In a word? Distribution.
Before the landmark Supreme Court decision United States vs. Paramount Pictures (the Paramount Decision), film studios were operated as vertically-integrated oligopoly---frankly almost as feudalism. No one involved in production of a film was allowed to work with other studios once they signed a contract with one studio, and there were only eight major studios producing films at all. As a result workers in the film industry were underpaid and mistreated, while profits for the corporations that owned these huge monopolies were enormous. In 1948 the US government finally brought an end to this system by enforcing anti-trust laws against the film oligopoly and forcing them to allow competition.

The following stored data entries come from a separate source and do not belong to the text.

Lemma path_In node p :
  In p (default [] (JMap.get (paths_by_node (choices_of rows)) node)) →
  pr_executions p = count (List.filter (by_port node (pr_output_port p)) rows)
  ∧ 1 <= pr_unique_users p <= pr_executions p.
Proof.
  rewrite node_paths_spec. intros ([[n port] g]&<-&[[Hin ->]%group_by_In Hn%String.eqb_eq]%filter_In)%in_map_iff.
  simpl in Hn. subst n. cbn [pr_output_port pr_executions pr_unique_users fst snd].
  set (group := List.filter _ _). split.
  - transitivity (count (List.filter (λ p : string * Execution, at_node node (snd p) && String.eqb (fst p) port) resolved)).
    { unfold group. f_equal. apply filter_ext. intros [q e]. unfold at_node. apply eq_iff_eq_true.
      rewrite bool_decide_eq_true, andb_true_iff, !String.eqb_eq. simpl. split; [by intros [= -> ->]|by intros [-> ->]]. }
    rewrite (resolved_filter (at_node node) (λ q, String.eqb q port)). f_equal. apply filter_ext. intros e. unfold by_port, with_status. apply eq_iff_eq_true.
    rewrite !andb_true_iff, bool_decide_eq_true. destruct (resolved_port e) as [q|] eqn:E.
    + apply resolved_port_Some in E as [-> ->]. rewrite !String.eqb_eq. naive_solver.
    + split; [by intros []|]. intros [[H1 H2%String.eqb_eq] H3].
      by rewrite (proj2 (resolved_port_Some e port) (conj H2 H3)) in E.
  - unfold uniqExact, count. split.
    + apply in_map_iff in Hin as ([q e]&[= <- <-]&Hin).
      assert (In (q, e) group) as Hg by (apply filter_In; split; [done|by apply bool_decide_eq_true_2]).
      apply (in_map (λ p, ex_user (snd p))), dedup_In in Hg. destruct (dedup _); simpl; [done|lia].
    + etransitivity; [apply dedup_le|]. by rewrite length_map.
Qed.

Lemma paths_total node :
  total (map pr_executions (default [] (JMap.get (paths_by_node (choices_of rows)) node)))
  <= count (List.filter (with_status node "resolved") rows).
Proof.
  rewrite node_paths_spec, map_map. cbn [pr_executions].
  rewrite (groups_total port_key (λ k, String.eqb (fst k) node)). cbn [fst].
  transitivity (count (List.filter (λ p : string * Execution, at_node node (snd p) && true) resolved)).
  { apply count_filter_le. intros [q e]. unfold at_node. simpl. by rewrite andb_true_r. }
  rewrite (resolved_filter (at_node node) (λ _, true)). apply count_filter_le. intros e.
  unfold with_status. destruct (resolved_port e) eqn:E; rewrite !andb_true_iff; [|by intros []].
  apply resolved_port_Some in E as [-> _]. tauto.
Qed.
End Nodes.

Lemma node_row_spec rows i node nid :
  node_id node = Some nid →
  let row := node_report (counts_by_node (visits_of rows)) (paths_by_node (choices_of rows)) i node in
  nr_node_id row = Some nid ∧ nr_node_index row = Z.of_nat i
  ∧ nr_arrived row = count (List.filter (at_node nid) rows)
  ∧ nr_waiting row = count (List.filter (with_status nid "waiting") rows)
  ∧ nr_completed row = count (List.filter (with_status nid "resolved") rows)
  ∧ nr_failed row = count (List.filter (with_status nid "failed") rows)
  ∧ nr_waiting row + nr_completed row + nr_failed row <= nr_arrived row
  ∧ total (map pr_executions (nr_paths row)) <= nr_completed row
  ∧ ∀ p, In p (nr_paths row) → pr_executions p = count (List.filter (by_port nid (pr_output_port p)) rows)
      ∧ 1 <= pr_unique_users p <= pr_executions p.
Proof.
  intros Hid row. subst row. unfold node_report. rewrite Hid. simpl.
  assert (∀ s, default 0 (JMap.get (counts_by_node (visits_of rows)) nid ≫= λ c, JMap.get c s)
               = count (List.filter (with_status nid s) rows)) as Hs.
  { intros s. rewrite <- status_count. by destruct (JMap.get (counts_by_node _) nid). }
  rewrite !Hs, arrived_count. do 6 (split; [done|]). split; [|split; [apply paths_total|apply path_In]].
  rewrite count_filter_or.
  - rewrite count_filter_or.
    + apply count_filter_le. intros e. unfold with_status. destruct (at_node nid e); done.
    + intros e. unfold with_status. destruct (at_node nid e); [|done]. simpl. intros [->%String.eqb_eq | ->%String.eqb_eq]%orb_true_iff; done.
  - intros e. unfold with_status. destruct (at_node nid e); [|done]. simpl. by intros ->%String.eqb_eq.
Qed.

Lemma journey_report_run Uniq (member : SessionMember) appId id version w r :
  fst (journeyReport Uniq member appId id version w) = Ok r → rp_instrumentation r = available →
  ∃ v, In v (versions Uniq w) ∧ vr_journey v = id ∧ rp_definition r = Some (vr_definition v) ∧ version_is (vr_definition v) 2 = true
    ∧ ∃ ns, JourneyModel.nodes (vr_definition v) = Some ns
    ∧ rp_nodes r = (let rows := select (of_version member appId id (vr_version v)) (executions Uniq w) in
                    imap (node_report (counts_by_node (visits_of rows)) (paths_by_node (choices_of rows))) ns)
    ∧ ∀ s, version = Some s → num_eqb (NInt (vr_version v)) (Number s) = true.
Proof.
  intros E Hav. destruct (journeyReport Uniq member appId id version w) as [o w'] eqn:Er. simpl in E. subst o.
  unfold journeyReport in Er.
  apply bind_ok in Er as (u&w1&Ea&Er). unfold assertApp in Ea. apply bind_ok in Ea as (w0&w2&[= <- <-]&[_ ->]%throw_if_ok).
  rewrite bind_get in Er. apply bind_ok in Er as (j&w1&[Hj ->]%some_or_throw_ok&Er).
  match type of Er with context [vr_definition <$> ?o] => remember o as sel eqn:Hsel end. symmetry in Hsel.
  apply bind_ok in Er as (u1&w1&[_ ->]%throw_if_ok&Er). apply bind_ok in Er as (u2&w1&[_ ->]%throw_if_ok&Er).
  apply bind_ok in Er as (nodes&w1&En&[= <- <-]). cbn [rp_instrumentation rp_definition rp_nodes] in Hav |- *.
  destruct sel as [v|]; [|done]. change (vr_definition <$> Some v) with (Some (vr_definition v)) in *.
  cbv beta iota in En, Hav. destruct (version_is (vr_definition v) 2) eqn:Hv; [|done].
  exists v. apply bind_Some in Hsel as (n&Hn&Hf). apply find_some in Hf as [Hin Hnum].
  apply list_elem_of_In in Hin. rewrite merge_sort_Permutation in Hin. apply list_elem_of_In in Hin.
  apply in_flat_map in Hin as (v'&Hin&(j'&->&[_ [H1%String.eqb_eq [H2%String.eqb_eq _]%andb_true_iff]%andb_true_iff]%select_In)%in_map_iff).
  split; [done|]. split; [congruence|]. split; [done|]. split; [done|].
  unfold nodeReport in En. rewrite bind_get in En. apply bind_ok in En as (ns&w2&[Hns ->]%some_or_throw_ok&[= <- <-]).
  exists ns. split; [done|]. split; [done|]. intros s ->. by injection Hn as <-.
Qed.
Definition to_revoked (env : Env) (k : ApiKey) : ApiKey :=
  mkKey (k_id k) (k_tenant k) (k_app k) (k_kind k) (k_scope k) (k_prefix k) (k_hash k) KRevoked
    (k_grace_expires_at k) (k_last_used_at k) (Some (pg_now env)).
Definition revoke_where (member : SessionMember) (appId keyId : string) (k : ApiKey) : bool :=
  key_at keyId (sm_tenantId member) appId k && negb (bool_decide (k_status k = KRevoked)).
Definition revokeKey (env : Env) (c : Caller) (appId keyId : string) : M Db unit :=
  guarded env c None (λ member,
    _ ← assertApp appId member;
    _ ← assertKeyAdmin member;
    d ← get;
    _ ← modify (set_api_keys (update_where (revoke_where member appId keyId) (to_revoked env) (api_keys d)));
    _ ← throw_if (row_count (revoke_where member appId keyId) (api_keys d) =? 0) (NotFoundException "Not Found");
    recordAs env member "apikey.revoke" (Some "apikey") (Some keyId) [("app_id", JStr appId)]).

(** ** Key resolution ([ApiKeyService], [ApiKeyGuard]) *)

Definition key_char (c : ascii) : bool := alnum c || Ascii.eqb c "_" || Ascii.eqb c "-".
(** [/^(pk|sk)_[A-Za-z0-9_-]{20,}$/] *)
Definition key_format (raw : string) : bool :=
  (starts_with "pk_" raw || starts_with "sk_" raw)
  && (23 <=? Z.of_nat (String.length raw))
  && str_forallb key_char (String.substring 3 (String.length raw - 3) raw).

Record ResolvedApiKey := mkResolved {
  rk_id : string; rk_tenantId : string; rk_appId : string; rk_kind : KeyKind; rk_scope : KeyScope }.

(** the key a text denotes, and whether its last use is due for an update *)
Definition resolve_key (env : Env) (rawKey : string) (d : Db) : option (ResolvedApiKey * bool) :=
  if negb (key_format rawKey) then None
  else
    row ← select1 (λ k, String.eqb (k_hash k) (sha256_hex rawKey)) (api_keys d);
    if bool_decide (k_status row = KRevoked) then None
    else if bool_decide (k_status row = KRotating)
         && match k_grace_expires_at row with Some g => getTime g <? Date_now env KeyGrace | None => false end then None
    else Some (mkResolved (k_id row) (k_tenant row) (k_app row) (k_kind row) (k_scope row),
               match k_last_used_at row with Some t => t <? pg_now env - seconds 60 | None => true end).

(As Disney buys up more and more of the copyrights to beloved franchises---they already own Star Wars, Star Trek, and Marvel---we may yet see the return of the old studio monopoly system in a slightly different form!)
But while this did open up production of films to more competition, the Paramount Decision did not apply to the distribution of films, which remained under the control of a handful of companies (and does to this day). Much of the monopolistic exploitation that the film production companies had used continued in a new form as independent filmmakers could make their films, but not show them in theaters or on TV without the support of Hollywood corporations.
Fortunately, this too seems to be failing at last, not because of anti-trust enforcement (the US essentially stopped enforcing all anti-trust laws under Ronald Reagan!) but because of the disruptive power of computers, digital video, and the Internet; as it now becomes affordable for an independent filmmaker to shoot, edit, and then stream films for only a few tens of thousands of dollars (instead of millions before), more and more films are being made outside the conventional Hollywood channels and distributed directly from the filmmakers to the viewers.